# What you are asked to do:
Output only the stretch of the listing that starts at the line containing "fold_left (fun p" and ends at the line containing "let norm := slashes frag in", reproduced exactly with both ends.
Segment Open
(* ===== verification/GlobResolver.v ===== *)
(** * The file-system glob resolver ([msbuild/src/glob_resolver.rs])

    The directory walk that lists the files below the fixed root of a fragment, and
    the expansion of a request into paths with the matcher of [Glob].  A path of
    the operating system is its bytes; [to_string_lossy] is the decoding of
    [Encoding]. *)

From S2P Require Import Prelude Encoding Glob Properties.

(** ** The file system *)

Definition OsPath : Type := list N.

Inductive FileType := RegularFile | Directory | Symlink | OtherFile.

Record DirEntry := { file_name : OsPath; file_type : option FileType }.

(** [std::fs::read_dir] with its per-entry errors, [std::fs::metadata] and
    [std::fs::canonicalize]. *)
Class Disk := {
  read_dir : OsPath -> option (list (option DirEntry));
  metadata : OsPath -> option FileType;
  canonicalize : OsPath -> option OsPath;
}.

(** [entry.path()] *)
Definition entry_path (dir : OsPath) (e : DirEntry) : OsPath := Path_join dir (file_name e).

(** [path.components()]: whether there is a root, and the other components. *)
Definition Path_components (p : OsPath) : bool * list OsPath :=
  (is_absolute p,
   match segments p with
   | [] => []
   | x :: rest =>
       (if (is_empty x || is_absolute p && str_eqb x (#"."))%bool then [] else [x])
       ++ List.filter (fun s => negb (is_empty s) && negb (str_eqb s (#".")))%bool rest
   end).

(** Paths are equal when their components are. *)
Definition Path_eqb (p q : OsPath) : bool := bool_decide (Path_components p = Path_components q).

(** ** The walk *)

Section walk.
Context `{Disk}.

(** [is_dir] of the loop; [None] is [continue]. *)
Definition entry_is_dir (dir : OsPath) (e : DirEntry) : option bool :=
  match file_type e with
  | Some RegularFile => Some false
  | Some Directory => Some true
  | Some Symlink =>
      match metadata (entry_path dir e) with
      | Some RegularFile => Some false
      | Some Directory => Some true
      | _ => None
      end
  | _ => None
  end.

(** [rel] of the loop. *)
Definition extend (prefix name : str) : str := if is_empty prefix then name else prefix ++ #"/" ++ name.

(** The loop over the entries of [dir]; [enter] is the recursive call, and
    [bottom] says that it would list nothing. *)
Fixpoint walk_entries (enter : OsPath -> str -> list OsPath -> list str -> result (list str) GlobDecline) (bottom : bool)
    (dir : OsPath) (prefix : str) (ancestors : list OsPath) (entries : list (option DirEntry)) (out : list str)
    : result (list str) GlobDecline :=
  match entries with
  | [] => Ok out
  | None :: entries => walk_entries enter bottom dir prefix ancestors entries out
  | Some e :: entries =>
      match entry_is_dir dir e with
      | None => walk_entries enter bottom dir prefix ancestors entries out
      | Some is_dir =>
          let name := from_utf8_lossy (file_name e) in
          let rel := extend prefix name in
          if negb is_dir then walk_entries enter bottom dir prefix ancestors entries (out ++ [rel])
          else if bottom then walk_entries enter bottom dir prefix ancestors entries out
          else
            let path := entry_path dir e in
            match canonicalize path with
            | None => walk_entries enter bottom dir prefix ancestors entries out
            | Some canonical =>
                if existsb (Path_eqb canonical) ancestors then Err (SymlinkCycle (from_utf8_lossy path))
                else
                  let? out := enter path rel (ancestors ++ [canonical]) out in
                  walk_entries enter bottom dir prefix ancestors entries out
            end
      end
  end.

(** [levels] is [max_depth - depth], the levels that are left. *)
Fixpoint walk (levels : nat) (dir : OsPath) (prefix : str) (recursive : bool) (ancestors : list OsPath) (out : list str)
    : result (list str) GlobDecline :=
  match levels with
  | 0 => if recursive then Err (DepthLimit (from_utf8_lossy dir)) else Ok out
  | S levels =>
      match read_dir dir with
      | None => Ok out
      | Some entries =>
          let bottom := (Nat.eqb levels 0 && negb recursive)%bool in
          walk_entries (fun path rel ancestors out => walk levels path rel recursive ancestors out) bottom
            dir prefix ancestors entries out
      end
  end.

Definition enumerate_files (base : OsPath) (max_depth : nat) (recursive : bool) : result (list str) GlobDecline :=
  walk max_depth base [] recursive (option_list (canonicalize base)) [].
End walk.

(** ** The resolver *)

Definition MAX_GLOB_DEPTH : nat := 64.

Record GlobRequest := { base_dir : OsPath; include : str; excludes : list str }.

(** [s.replace('\\', "/")] *)
Definition slashes (s : str) : str := replace_char (#c"\") (#c"/") s.

Definition base_segments (req : GlobRequest) : list str := split_segments (slashes (from_utf8_lossy (base_dir req))).

(** A fragment or an exclude in the frame of absolute paths. *)
Definition anchored (base_segs : list str) (norm : str) : Pattern :=
  if starts_with_char (#c"/") norm then Pattern_parse norm else with_literal_prefix base_segs norm.

Definition exclude_patterns (req : GlobRequest) : list Pattern :=
  map (fun e => anchored (base_segments req) (slashes e)) (excludes req).

Definition abs_from_segments (prefix : list str) : OsPath :=
  fold_left (fun p s => Path_join p (encode_utf8 s)) prefix [SLASH].

Definition anchor_segments (base_segs : list str) (norm : str) : list str :=
  let root := split_glob_root norm in
  if starts_with_char (#c"/") norm then prefix root else base_segs ++ prefix root.

Definition fragments (include : str) : list str :=
  List.filter (fun s => negb (is_empty s)) (map trim (split (#c";") include)).

Section resolve.
Context `{Disk}.

(** The body of the loop over the fragments: what it pushes. *)
Definition resolve_fragment (req : GlobRequest) (frag : str) : result (list OsPath) GlobDecline :=
  let norm := slashes frag in
  let root := split_glob_root norm in
  let anchor := anchor_segments (base_segments req) norm in
  let pat := anchored (base_segments req) norm in
  if is_glob pat then
    let depth := default MAX_GLOB_DEPTH (tail_depth root) in
    let recursive := negb (bool_decide (is_Some (tail_depth root))) in
    let prefix := join (#"/") anchor in
    let? files := enumerate_files (abs_from_segments anchor) depth recursive in
    let keys := map (fun rel => if is_empty prefix then rel else prefix ++ #"/" ++ rel) files in
    let? selected := select keys [pat] (exclude_patterns req) in
    Ok (map (fun key => Path_join [SLASH] (encode_utf8 key)) selected)
  else
    let key := join (#"/") anchor in
    let? survives := survives_excludes (exclude_patterns req) key in
    Ok (if survives then [Path_join (base_dir req) (encode_utf8 norm)] else []).

Fixpoint resolve_loop (req : GlobRequest) (frags : list str) (out : list OsPath) : result (list OsPath) GlobDecline :=
  match frags with
  | [] => Ok out
  | frag :: frags => let? paths := resolve_fragment req frag in resolve_loop req frags (out ++ paths)
  end.

Definition resolve (req : GlobRequest) : result (list OsPath) GlobDecline := resolve_loop req (fragments (include req)) [].
End resolve.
Segment Closed
# Exercise output:
  fold_left (fun p s => Path_join p (encode_utf8 s)) prefix [SLASH].

Definition anchor_segments (base_segs : list str) (norm : str) : list str :=
  let root := split_glob_root norm in
  if starts_with_char (#c"/") norm then prefix root else base_segs ++ prefix root.

Definition fragments (include : str) : list str :=
  List.filter (fun s => negb (is_empty s)) (map trim (split (#c";") include)).

Section resolve.
Context `{Disk}.

(** The body of the loop over the fragments: what it pushes. *)
Definition resolve_fragment (req : GlobRequest) (frag : str) : result (list OsPath) GlobDecline :=
  let norm := slashes frag in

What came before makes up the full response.